Chapter 6

176 45 7
                                    

Lohaa, selamat malaaaammm

Baiklah, mari kita lanjutkan :)

Enjoy and hope you like it :)

Chapter 6

Tristan dan Ben duduk terpekur di bangku sel. Untuk beberapa saat, tidak ada yang mengeluarkan suara di antara mereka. Keduanya masih kalut dan tak percaya dengan hasil keputusan pengadilan. Tapi mereka tak dapat berbuat apa-apa. Hasil akhir yang ditetapkan pun merupakan hasil banding yang dilakukan Tristan atas vonis pertama yang diberikan hakim. Vonis pertama dirasa sangat tidak masuk akal, karena itu Tristan berusaha untuk naik banding, dan hasilnya adalah keputusan terakhir yang ditetapkan Hakim. 'Brengsek itu Mayer, sama sekali tidak memberikan pilihan yang bagus dan hanya ingin menyakiti Ben,' rutuk Tristan.

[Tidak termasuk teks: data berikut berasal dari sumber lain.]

Definition parseGasPriceRule (raw : string) : option gasPriceRule :=
  match Fields raw with
  | [op; v] =>
    value ← ParseUint0 v;
    if bool_decide (op ∈ ["eq"; "ne"; "gt"; "gte"; "lt"; "lte"]) then Some (mkGasRule op value) else None
  | _ => None
  end.

Definition gas_matches (r : gasPriceRule) (actual : Z) : bool :=
  let named op := bool_decide (rule_op r = op) in
  if named "eq" then actual =? rule_value r
  else if named "ne" then negb (actual =? rule_value r)
  else if named "gt" then rule_value r <? actual
  else if named "gte" then rule_value r <=? actual
  else if named "lt" then actual <? rule_value r
  else if named "lte" then actual <=? rule_value r
  else true.

Definition parseGasPriceRules : list gasPriceRule := omap parseGasPriceRule (GasPriceCondition chain).

Definition gas_verdict (response : ResponseHolder) : option ValidationSettingResult :=
  if HasError response then Some SettingsError
  else
    result ← ResponseResultString response;
    Some match result with
    | inl _ => SettingsError
    | inr raw =>
      match parseHexUint64 (TrimSpace raw) with
      | None => SettingsError
      | Some gasPrice => if forallb (fun r => gas_matches r gasPrice) parseGasPriceRules then Valid else FatalSettingError
      end
    end.

Definition gas_Validate (w : W) : option ValidationSettingResult * W :=
  match parseGasPriceRules with
  | [] => (Some Valid, w)
  | _ => let '(response, w) := validator_Get "eth_gasPrice" [] w in (gas_verdict response, w)
  end.

(** *** The client *)

Record compatibleClientRule := mkClientRule { rule_Client : string; rule_Networks : list string; rule_Blacklist : list string }.

Definition digits_front (s : string) : option string :=
  let '(w, rest) := span digit_char s in if bool_decide (w = "") then None else Some rest.

(** The pattern [^v?\d+\.\d+\.\d+]. *)
Definition isSemverLike (version : string) : bool :=
  bool_decide (is_Some (
    rest ← digits_front (default version (strip_prefix "v" version));
    rest ← strip_prefix "." rest;
    rest ← digits_front rest;
    rest ← strip_prefix "." rest;
    digits_front rest)).

Definition isHlNode (client : string) : bool := HasPrefix (ToLower client) "hyperliquid".

Definition UnknownClientVersion : string := "unknown".
Definition DefaultClient : string := "default client".
Definition HlClientType : string := "hl".

Definition clientVersion (client : string) : string :=
  if isHlNode client then UnknownClientVersion
  else if contains_char "/" client then
    let '(_, client) := cut_at "/" client in
    if contains_char "/" client then (cut_at "/" client).1
    else if bool_decide (client = "") then UnknownClientVersion else client
  else if isSemverLike client then client
  else if negb (Contains client ".") then UnknownClientVersion
  else client.

Definition clientType (client : string) : string :=
  if bool_decide (client = "") then DefaultClient
  else if isHlNode client then HlClientType
  else if contains_char "/" client then
    let '(clientPart, _) := cut_at "/" client in if bool_decide (clientPart = "") then DefaultClient else ToLower clientPart
  else if isSemverLike client then DefaultClient
  else if negb (Contains client ".") then ToLower client
  else DefaultClient.

(** The labels of the client of a node. *)
Definition client_labels (response : ResponseHolder) : option (gmap string string) :=
  if HasError response then None
  else
    raw ← unmarshal_str (ResponseResult response);
    let set (k v : string) (m : gmap string string) := if bool_decide (v = "") then m else <[k := v]> m in
    Some (set "client_type" (clientType raw) (set "client_version" (clientVersion raw) ∅)).

Definition normalizeClientVersion (version : string) : string :=
  let version := TrimSpace (trim_quotes version) in ToLower (default version (strip_prefix "v" version)).

Definition clientVersionDenied (rawVersion clientVersion denied : string) : bool :=
  bool_decide (normalizeClientVersion rawVersion = normalizeClientVersion denied) ||
  bool_decide (normalizeClientVersion clientVersion = normalizeClientVersion denied).

(** [chain_name] is [v.chain.Chain.String()]. *)
Definition ruleApplies (chain_name : string) (rule : compatibleClientRule) (clientType : string) : bool :=
  if negb (EqualFold (rule_Client rule) clientType) then false
  else match rule_Networks rule with
  | [] => true
  | networks => existsb (fun network => bool_decide (ToLower network ∈ map ToLower (chain_name :: ShortNames chain))) networks
  end.

(** The version after the code has trimmed its quotes. *)
Definition client_denied (chain_name : string) (rules : list compatibleClientRule) (rawVersion version type : string) : bool :=
  existsb (fun rule => ruleApplies chain_name rule type &&
    existsb (clientVersionDenied rawVersion version) (rule_Blacklist rule)) rules.

Definition client_verdict (chain_name : string) (rules : list compatibleClientRule) (response : ResponseHolder)
    : option ValidationSettingResult :=
  if HasError response then Some SettingsError
  else
    result ← ResponseResultString response;
    Some match result with
    | inl _ => SettingsError
    | inr rawVersion =>
      match unmarshal_str (ResponseResult response) with
      | None => SettingsError
      | Some raw =>
        if client_denied chain_name rules (trim_quotes rawVersion) (clientVersion raw) (clientType raw) then FatalSettingError else Valid
      end
    end.

Definition client_Validate (chain_name : string) (rules : list compatibleClientRule) (w : W) : option ValidationSettingResult * W :=
  match rules with
  | [] => (Some Valid, w)
  | _ => let '(response, w) := validator_Get "web3_clientVersion" [] w in (client_verdict chain_name rules response, w)
  end.

(** *** The indices of logs *)

Definition logIndexCheckFrequency : Z := 10.
Definition logIndexCheckTxCount : nat := 6.
Definition logIndexMaxBlockSearchAttempts : nat := 5.

Record EthLogIndexValidator := mkLogIndexValidator { callCount : Z; lastResult : ValidationSettingResult }.

Definition NewEthLogIndexValidator : EthLogIndexValidator := mkLogIndexValidator 0 Valid.

Definition parseLogIndexValue (raw : string) : option Z := if bool_decide (TrimSpace raw = "") then None else parseHexUint64 raw.

(** The indices of the logs of two receipts, neither empty; [None] keeps the last
    result. *)
Definition validateLogIndices (first second : list string) : option ValidationSettingResult :=
  firstFirst ← head first ≫= parseLogIndexValue;
  firstLast ← last first ≫= parseLogIndexValue;
  secondFirst ← head second ≫= parseLogIndexValue;
  Some (if negb (firstFirst =? 0) then FatalSettingError
        else if (secondFirst =? 0) || negb (secondFirst =? u64 (firstLast + 1)) then FatalSettingError
        else Valid).

Definition getTransactionReceipt (txHash : string) (w : W) : option (list string) * W :=
  let '(response, w) := validator_Get "eth_getTransactionReceipt" [PStr txHash] w in
  (if HasError response then None else unmarshal_receipt (ResponseResult response), w).

(** The receipts with logs among the first transactions, up to two; [None] when the
    search is given up. *)
Fixpoint find_receipts (hashes : list string) (found : list (list string)) (w : W) : option (list (list string)) * W :=
  match hashes, found with
  | [], _ | _, _ :: _ :: _ => (Some found, w)
  | txHash :: hashes, _ =>
    if bool_decide (txHash = "") then (None, w)
    else match getTransactionReceipt txHash w with
    | (None, w) => (None, w)
    | (Some logs, w) => find_receipts hashes (if bool_decide (logs = []) then found else found ++ [logs]) w
    end
  end.

Definition getLogBlock (blockHex : string) (w : W) : option (list string) * W :=
  let '(response, w) := validator_Get "eth_getBlockByNumber" [PStr blockHex; PBool true] w in
  (if HasError response then None else unmarshal_log_block (ResponseResult response), w).

(** The verdict on a block, [None] to look at another one; inside, [None] keeps the
    last result. *)
Definition validateBlock (blockHex : string) (w : W) : option (option ValidationSettingResult) * W :=
  match getLogBlock blockHex w with
  | (None, w) => (None, w)
  | (Some transactions, w) =>
    if (length transactions <? 2)%nat then (None, w)
    else
      let '(found, w) := find_receipts (take logIndexCheckTxCount transactions) [] w in
      (Some match found with Some [first; second] => validateLogIndices first second | _ => None end, w)
  end.

Fixpoint search_blocks (attempts : nat) (block : Z) (w : W) : option ValidationSettingResult * W :=
  match attempts with
  | O => (None, w)
  | S attempts =>
    if block <=? 0 then (None, w)
    else match validateBlock ("0x" +:+ hex_digits 16 (Z.to_N block) "") w with
    | (Some result, w) => (result, w)
    | (None, w) => search_blocks attempts (block - 1) w
    end
  end.

Definition getLatestBlockNumber (w : W) : option (option Z) * W :=
  let '(response, w) := validator_Get "eth_blockNumber" [] w in
  (if HasError response then Some None
   else match ResponseResultString response with
        | None => None
        | Some (inl _) => Some None
        | Some (inr raw) => Some (parseHexUint64 (TrimSpace raw))
        end, w).

(** What a check finds, [None] inside when it keeps the last result. *)
Definition check_log_index (w : W) : option (option ValidationSettingResult) * W :=
  match getLatestBlockNumber w with
  | (None, w) => (None, w)
  | (Some None, w) => (Some None, w)
  | (Some (Some latest), w) => let '(r, w) := search_blocks logIndexMaxBlockSearchAttempts latest w in (Some r, w)
  end.

Definition log_index_Validate (v : EthLogIndexValidator) (w : W) : option ValidationSettingResult * EthLogIndexValidator * W :=
  let currentCount := i64 (callCount v + 1) in
  let counted := mkLogIndexValidator currentCount (lastResult v) in
  if negb (Z.rem (i64 (currentCount - 1)) logIndexCheckFrequency =? 0) then (Some (lastResult v), counted, w)
  else match check_log_index w with
  | (None, w) => (None, counted, w)
  | (Some r, w) => let result := default (lastResult v) r in (Some result, mkLogIndexValidator currentCount result, w)
  end.
End Validators.

(** ** The validators of an upstream *)

Inductive SettingsKind := ChainKind | CallLimitKind | ClientVersionKind | GasPriceKind | LogIndexKind.
Inductive HealthKind := SyncingKind | PeersKind.

(** [None] is the panic for an option that is not set. *)
Definition SettingsValidators (chain : ConfiguredChain) (o : Options) : option (list SettingsKind) :=
  match DisableChainValidation o, ValidateCallLimit o with
  | Some disableChain, Some callLimit =>
  Some ((if disableChain then [] else [ChainKind]) ++
        (if callLimit && negb (bool_decide (CallValidateContract chain = "")) then [CallLimitKind] else []) ++
        (if default false (ValidateClientVersion o) then [ClientVersionKind] else []) ++
        (match GasPriceCondition chain with [] => [] | _ => [GasPriceKind] end) ++
        (if default false (DisableLogIndexValidation o) then [] else [LogIndexKind]))
  | _, _ => None
  end.

Definition HealthValidators (o : Options) : option (list HealthKind) :=
  match ValidateSyncing o, ValidatePeers o with
  | Some syncing, Some peers => Some ((if syncing then [SyncingKind] else []) ++ (if peers then [PeersKind] else []))
  | _, _ => None
  end.

(** ** A round of the validation of settings *)

(** What the node answered to each validator, and the outcome of the check of the
    indices of logs. *)
Record NodeAnswers := mkAnswers {
  an_chainId : ResponseHolder;
  an_netVersion : ResponseHolder;
  an_call : ResponseHolder;
  an_client : ResponseHolder;
  an_gasPrice : ResponseHolder;
  an_logIndex : option ValidationSettingResult;
}.

Section Rounds.
Context `{EJ : EthJson} `{FO : Folding} (chain : ConfiguredChain) (chain_name : string) (rules : list compatibleClientRule).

Tristan melirik kliennya dengan tidak enak. Ada perasaan gagal di sana, tapi itulah hasil terakhir dan terbaik yang bisa mereka peroleh. Ben dan Alex tidak akan terpisahkan lagi, tapi juga bukan hasil akhir yang enak untuk Ben. Tristan kini memikirkan bagaimana menceritakannya pada adiknya. Ia tahu, Alex tidak akan mudah menerimanya. Ia yakin Alex tidak sekuat itu, terlebih jika menyangkut saudara kembarnya.

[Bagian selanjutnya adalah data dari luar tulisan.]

(* ===== verification/Hedge.v ===== *)
(** The parallel hedge policy: after a delay, copies of a request run in
    parallel, and one of the results is returned
    ([internal/resilience/parallel_hedge.go], [hedgeExecutor.Apply]).

    Every execution runs in a goroutine of its own; a state holds where each of
    them is and what they share, and a step is one atomic action.  What the
    inner function returns, and when, is left open, so the cancellation of the
    other executions, which only changes these results, is not a step of its own;
    whether the parent was cancelled by the time a result arrives is left open
    too. *)

From S2P Require Import Prelude.

(** [R] is what an execution gives: the result of the inner function and whether
    it came before the delay ([isFast], the test [since < delay]). *)
Section Hedge.
Context {R : Type} (isAbortable : R -> bool) (resultTypeFunc : R -> Z) (isFast : R -> bool) (maxHedges : nat).

(** Where the goroutine of an execution is: before its start, in the inner
    function, after counting its result (with [isFinalResult]), before storing it, while ranging over the stored results
    (those stored when it began), before sending, done. *)
Inductive stage :=
| Idle
| Running
| Counted (r : R) (final : bool)
| Storing (r : R) (final : bool)
| Ranging (seen : gmap nat R)
| Sending (j : nat) (r : R)
| Finished.

(** [returned] is [Some None] when the parent's cancel result was returned.
    [produced] is a history variable: the results of the inner functions. *)
Record HedgeState := mkHedgeState {
  stages : list stage;
  resultSent : bool;
  resultCount : nat;
  resultChan : option (nat * R);
  possibleResults : gmap nat R;
  timerFired : bool;
  returned : option (option (nat * R));
  produced : gmap nat R;
}.

Definition hedge_start : HedgeState :=
  mkHedgeState (Running :: replicate maxHedges Idle) false 0 None ∅ false None ∅.

Definition set_stage (i : nat) (st : stage) (s : HedgeState) : HedgeState :=
  mkHedgeState (<[i := st]> (stages s)) (resultSent s) (resultCount s) (resultChan s)
    (possibleResults s) (timerFired s) (returned s) (produced s).

(** The inner function returns and the result is counted. *)
Definition count_result (i : nat) (r : R) (s : HedgeState) : HedgeState :=
  let n := S (resultCount s) in
  mkHedgeState (<[i := Counted r (bool_decide (n = S maxHedges))]> (stages s))
    (resultSent s) n (resultChan s) (possibleResults s) (timerFired s) (returned s)
    (<[i := r]> (produced s)).

(** [(isCancellable || noNeedToHedge) && CompareAndSwap], for execution [i] *)
Definition try_send (i : nat) (r : R) (final : bool) (s : HedgeState) : HedgeState :=
  if (isAbortable r || (bool_decide (i = 0%nat) && isFast r)) && negb (resultSent s) then
    mkHedgeState (<[i := Sending i r]> (stages s)) true (resultCount s) (resultChan s)
      (possibleResults s) (timerFired s) (returned s) (produced s)
  else set_stage i (Storing r final) s.

Definition store_result (i : nat) (r : R) (final : bool) (s : HedgeState) : HedgeState :=
  let m := <[i := r]> (possibleResults s) in
  mkHedgeState (<[i := if final then Ranging m else Finished]> (stages s)) (resultSent s)
    (resultCount s) (resultChan s) m (timerFired s) (returned s) (produced s).

(** The compare-and-swap of the final execution, with the result it chose. *)
Definition send_final (i j : nat) (r : R) (s : HedgeState) : HedgeState :=
  if resultSent s then set_stage i Finished s
  else mkHedgeState (<[i := Sending j r]> (stages s)) true (resultCount s) (resultChan s)
         (possibleResults s) (timerFired s) (returned s) (produced s).

Definition send_result (i j : nat) (r : R) (s : HedgeState) : HedgeState :=
  mkHedgeState (<[i := Finished]> (stages s)) (resultSent s) (resultCount s) (Some (j, r))
    (possibleResults s) (timerFired s) (returned s) (produced s).

(** The timer starts the hedges. *)
Definition start_hedges (s : HedgeState) : HedgeState :=
  mkHedgeState
    (match stages s with st :: rest => st :: map (fun _ => Running) rest | [] => [] end)
    (resultSent s) (resultCount s) (resultChan s) (possibleResults s) true (returned s) (produced s).

(** The result is received; [x] is [None] when the parent is cancelled. *)
Definition return_result (x : option (nat * R)) (s : HedgeState) : HedgeState :=
  mkHedgeState (stages s) (resultSent s) (resultCount s) None (possibleResults s) (timerFired s)
    (Some x) (produced s).

(** [lo.MinBy] returns an element no other is smaller than. *)
Definition minimal (m : gmap nat R) (j : nat) (r : R) : Prop :=
  m !! j = Some r /\ forall j' r', m !! j' = Some r' -> resultTypeFunc r <= resultTypeFunc r'.

(** An execution counts its result. *)
Inductive count_step (s : HedgeState) : HedgeState -> Prop :=
| step_count i r : stages s !! i = Some Running -> count_step s (count_result i r s).

(** The other steps.  Ranging over a concurrent map sees what was stored when it
    began and maybe more; the receiving loop stops with its first result. *)
Inductive other_step (s : HedgeState) : HedgeState -> Prop :=
| step_try i r final :
    stages s !! i = Some (Counted r final) -> other_step s (try_send i r final s)
| step_store i r final :
    stages s !! i = Some (Storing r final) -> other_step s (store_result i r final s)
| step_choose i seen m j r :
    stages s !! i = Some (Ranging seen) -> seen ⊆ m -> m ⊆ possibleResults s -> minimal m j r ->
    other_step s (send_final i j r s)
| step_send i j r :
    stages s !! i = Some (Sending j r) -> resultChan s = None -> other_step s (send_result i j r s)
| step_timer : timerFired s = false -> returned s = None -> other_step s (start_hedges s)
| step_return x : resultChan s = Some x -> returned s = None -> other_step s (return_result (Some x) s)
| step_canceled x : resultChan s = Some x -> returned s = None -> other_step s (return_result None s).

Definition hedge_step (s s' : HedgeState) : Prop := count_step s s' \/ other_step s s'.

Inductive hedge_reach : HedgeState -> Prop :=
| reach_start : hedge_reach hedge_start
| reach_step s s' : hedge_reach s -> hedge_step s s' -> hedge_reach s'.

Inductive hedge_steps : nat -> HedgeState -> HedgeState -> Prop :=
| steps_nil s : hedge_steps 0 s s
| steps_cons n s s' s'' : hedge_step s s' -> hedge_steps n s' s'' -> hedge_steps (S n) s s''.

(** ** Counting over the executions *)

Lemma sum_list_with_insert (f : stage -> nat) l i x y :
  l !! i = Some x -> (sum_list_with f (<[i := y]> l) + f x = sum_list_with f l + f y)%nat.
Proof using Type.
  revert i. induction l as [|z l IH]; intros [|i] Hl; simpl in *; simplify_eq; try lia.
  specialize (IH _ Hl). lia.
Qed.

Lemma sum_list_with_elem (f : stage -> nat) l i x :
  l !! i = Some x -> (f x <= sum_list_with f l)%nat.
Proof using Type. revert i. induction l as [|z l IH]; intros [|i] Hl; simpl in *; simplify_eq; [lia|]. specialize (IH _ Hl). lia. Qed.

Lemma sum_list_with_pos (f : stage -> nat) l :
  (0 < sum_list_with f l)%nat -> exists i x, l !! i = Some x /\ (0 < f x)%nat.
Proof using Type.
  induction l as [|z l IH]; simpl; [lia|]. intros Hp. destruct (decide (0 < f z)%nat); [by exists 0%nat, z|].
  destruct IH as (i & x & ? & ?); [lia|]. by exists (S i), x.
Qed.

Lemma sum_list_with_bound (f : stage -> nat) l :
  (forall x, f x <= 1)%nat -> (sum_list_with f l <= length l)%nat.
Proof using Type. intros Hf. induction l as [|z l IH]; simpl; [lia|]. specialize (Hf z). lia. Qed.

Lemma sum_list_with_full (f : stage -> nat) l i x :
  (forall x, f x <= 1)%nat -> sum_list_with f l = length l -> l !! i = Some x -> f x = 1%nat.
Proof using Type.
  intros Hf. revert i. induction l as [|z l IH]; intros i Hs Hl; [done|].
  pose proof (Hf z). pose proof (sum_list_with_bound f l Hf). destruct i as [|i]; simpl in *; simplify_eq; [lia|].
  eapply IH; [|done]. lia.
Qed.

Definition weight (st : stage) : nat :=
  match st with
  | Idle => 6 | Running => 5 | Counted _ _ => 4 | Storing _ _ => 3
  | Ranging _ => 2 | Sending _ _ => 1 | Finished => 0
  end.

Definition counted (st : stage) : nat := match st with Idle | Running => 0 | _ => 1 end.
Definition token (st : stage) : nat := match st with Sending _ _ => 1 | _ => 0 end.
Definition pending (st : stage) : nat :=
  match st with Counted _ true | Storing _ true | Ranging _ => 1 | _ => 0 end.

Lemma counted_le st : (counted st <= 1)%nat.
Proof using Type. destruct st; simpl; lia. Qed.

(** The steps left. *)
Definition steps_left (s : HedgeState) : nat :=
  sum_list_with weight (stages s) + (if timerFired s then 0 else 1) +
  (match returned s with None => 1 | Some _ => 0 end).

Definition is_final (s : HedgeState) (final : bool) : Prop := final = true -> resultCount s = S maxHedges.

Definition stage_ok (s : HedgeState) (i : nat) (st : stage) : Prop :=
  match st with
  | Idle | Running => produced s !! i = None
  | Counted r final => produced s !! i = Some r /\ is_final s final
  | Storing r final => produced s !! i = Some r /\ is_final s final
  | Ranging seen => seen ⊆ possibleResults s /\ is_Some (possibleResults s !! i) /\ is_final s true
  | Sending j r => produced s !! j = Some r
  | Finished => True
  end.

Definition b2n {A} (o : option A) : nat := match o with Some _ => 1 | None => 0 end.

Record hedge_inv (s : HedgeState) : Prop := mkHedgeInv {
  inv_length : length (stages s) = S maxHedges;
  inv_tokens : (sum_list_with token (stages s) + b2n (resultChan s) + b2n (returned s))%nat =
               Nat.b2n (resultSent s);
  inv_count : resultCount s = sum_list_with counted (stages s);
  inv_pending : resultCount s = S maxHedges ->
    resultSent s = true \/ (0 < sum_list_with pending (stages s))%nat;
  inv_timer : if timerFired s then Forall (fun st => st <> Idle) (stages s)
              else exists st, st <> Idle /\ stages s = st :: replicate maxHedges Idle;
  inv_stored : possibleResults s ⊆ produced s;
  inv_stages : forall i st, stages s !! i = Some st -> stage_ok s i st;
  inv_result : forall j r, resultChan s = Some (j, r) \/ returned s = Some (Some (j, r)) -> produced s !! j = Some r;
}.

Lemma hedge_inv_start : hedge_inv hedge_start.
Proof using Type.
  split; simpl; try done.
  - by rewrite length_replicate.
  - rewrite !Nat.add_0_r. induction maxHedges; simpl; [done|]. by rewrite IHn.
  - induction maxHedges; simpl; [done|]. by rewrite <- IHn.
  - exists Running. split; [discriminate|done].
  - intros [|i] st; simpl; [by intros [= <-]|]. by intros [-> _]%lookup_replicate.
  - by intros j r [?|?].
Qed.

(** A step of execution [i] that leaves it in stage [y] keeps the timer part. *)
Lemma inv_timer_insert s i x y :
  hedge_inv s -> stages s !! i = Some x -> x <> Idle -> y <> Idle ->
  if timerFired s then Forall (fun st => st <> Idle) (<[i := y]> (stages s))
  else exists st, st <> Idle /\ <[i := y]> (stages s) = st :: replicate maxHedges Idle.
Proof using Type.
  intros Hi Hx Hnx Hny. pose proof (inv_timer s Hi) as Ht. destruct (timerFired s).
  - by apply Forall_insert.
  - destruct Ht as (st & Hst & E). rewrite E in *. destruct i as [|i]; [by exists y|].
    simpl in Hx. apply lookup_replicate in Hx as [-> _]. done.
Qed.

(** The stages after a step of execution [i]. *)
Lemma inv_stages_insert s s' i y :
  hedge_inv s -> stages s' = <[i := y]> (stages s) -> stage_ok s' i y ->
  (forall k st, k <> i -> stage_ok s k st -> stage_ok s' k st) ->
  forall k st, stages s' !! k = Some st -> stage_ok s' k st.
Proof using Type.
  intros Hi E Hy Hk k st. rewrite E. intros [(-> & -> & _)|[Hne Hl]]%list_lookup_insert_Some; [done|].
  apply Hk; [done|]. by apply (inv_stages s Hi).
Qed.

Lemma running_count s i : hedge_inv s -> stages s !! i = Some Running -> (resultCount s <= maxHedges)%nat.
Proof using Type.
  intros Hi Hl. rewrite (inv_count s Hi). pose proof (sum_list_with_bound counted (stages s) counted_le) as Hb.
  rewrite (inv_length s Hi) in Hb. destruct (decide (sum_list_with counted (stages s) = S maxHedges)) as [E|]; [|lia].
  rewrite <- (inv_length s Hi) in E. apply (sum_list_with_full _ _ _ _ counted_le E) in Hl. done.
Qed.

Ltac count_tokens Hl :=
  repeat match goal with
  | |- context [sum_list_with ?f (<[?i := ?y]> ?l)] =>
      let H := fresh in pose proof (sum_list_with_insert f l i _ y Hl) as H; cbn in H;
      let n := fresh "n" in set (n := sum_list_with f (<[i := y]> l)) in *; clearbody n
  end.

Lemma stage_ok_mono s s' k st :
  produced s' = produced s -> resultCount s' = resultCount s ->
  possibleResults s ⊆ possibleResults s' -> stage_ok s k st -> stage_ok s' k st.
Proof using Type.
  intros Hp Hc Hs. unfold stage_ok, is_final. rewrite Hp, Hc. destruct st; try done.
  intros (Hsub & [r Hr] & Hf). split_and!; [by etrans| |done]. exists r. by eapply lookup_weaken.
Qed.

(** A step of execution [i] from stage [x] to stage [y] that neither counts nor
    returns a result. *)
Lemma inv_exec_step s i x y sent chan stored :
  hedge_inv s -> stages s !! i = Some x -> counted x = 1%nat -> counted y = 1%nat ->
  let s' := mkHedgeState (<[i := y]> (stages s)) sent (resultCount s) chan stored (timerFired s)
              (returned s) (produced s) in
  (token y + b2n chan + Nat.b2n (resultSent s) = token x + b2n (resultChan s) + Nat.b2n sent)%nat ->
  (sent = true \/ (sent = resultSent s /\ pending x <= pending y)%nat) ->
  possibleResults s ⊆ stored -> stored ⊆ produced s -> stage_ok s' i y ->
  (forall j r, chan = Some (j, r) -> produced s !! j = Some r) ->
  hedge_inv s'.
Proof using Type.
  intros Hi Hl Hx Hy s' Htok Hsent Hsub Hst Hok Hchan.
  split; unfold s'; cbn [stages resultSent resultCount resultChan possibleResults timerFired returned produced].
  - by rewrite length_insert, (inv_length s Hi).
  - pose proof (inv_tokens s Hi). pose proof (sum_list_with_insert token (stages s) i x y Hl). lia.
  - rewrite (inv_count s Hi). pose proof (sum_list_with_insert counted (stages s) i x y Hl). lia.
  - intros Hc. destruct Hsent as [->|[-> Hle]]; [by left|].
    destruct (inv_pending s Hi Hc) as [->|Hp]; [by left|right].
    pose proof (sum_list_with_insert pending (stages s) i x y Hl). lia.
  - by eapply inv_timer_insert; [done|done| |]; intros ->.
  - done.
  - refine (inv_stages_insert s s' i y Hi eq_refl Hok _). intros k st _. by apply stage_ok_mono.
  - intros j r [Hj|Hj]; [by apply Hchan|]. apply (inv_result s Hi). by right.
Qed.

Tristan melirik Ben lagi yang masih tertunduk, mengendalikan emosinya, mempersiapkan apa yang akan terima besok. Sosok di sampingnya sangat berbeda dengan saat pertama kali ia temui kemarin. Dengan titipan Alex, tubuh sosok di sampingnya kini telah bersih dan harum. Wajahnya bersih setelah dicukur, dan mengenakan pakaian milik Alex. Ben sudah menjadi versi rambut pendek Alex. Mereka benar-benar sepasang anak kembar. Tristan semakin tidak enak.

"Maafkan aku, Ben, aku merasa gagal," ucap Tristan pelan penuh penyesalan.

Ben langsung mendongak, memaksakan memberi senyuman menenangkan. "Tidak apa-apa, Tuan. Itu hasil yang terbaik yang kita punya, kan?" sahutnya dengan gugup.

Tristan harus mengangguk. "Kita tidak diberikan pilihan yang bagus."

Ben mengangguk menerima, "Itu berarti, itulah yang terbaik dan aku harus menerimanya, Tuan."

Tristan menelan ludah pahit. Ia mengagumi ketegaran sosok Ben.

"Kau pernah kena cambukan sebelumnya?" tanya Tristan hati-hati.

Ben menengok, dan menggeleng lirih, membuat Tristan semakin tidak enak.

"Bagaimana dengan denda, Tuan...?" Ben langsung teringat dengan dendanya. "Saya tidak mampu membayar denda sebesar itu." Wajahnya kembali cemas.

"Masalah denda tak usah kau pikirkan, serahkan semuanya padaku." Tristan tersenyum menenangkan.

Ben terkatup. Satu lagi kebaikan yang akan diberikan Tuan muda baik hati ini.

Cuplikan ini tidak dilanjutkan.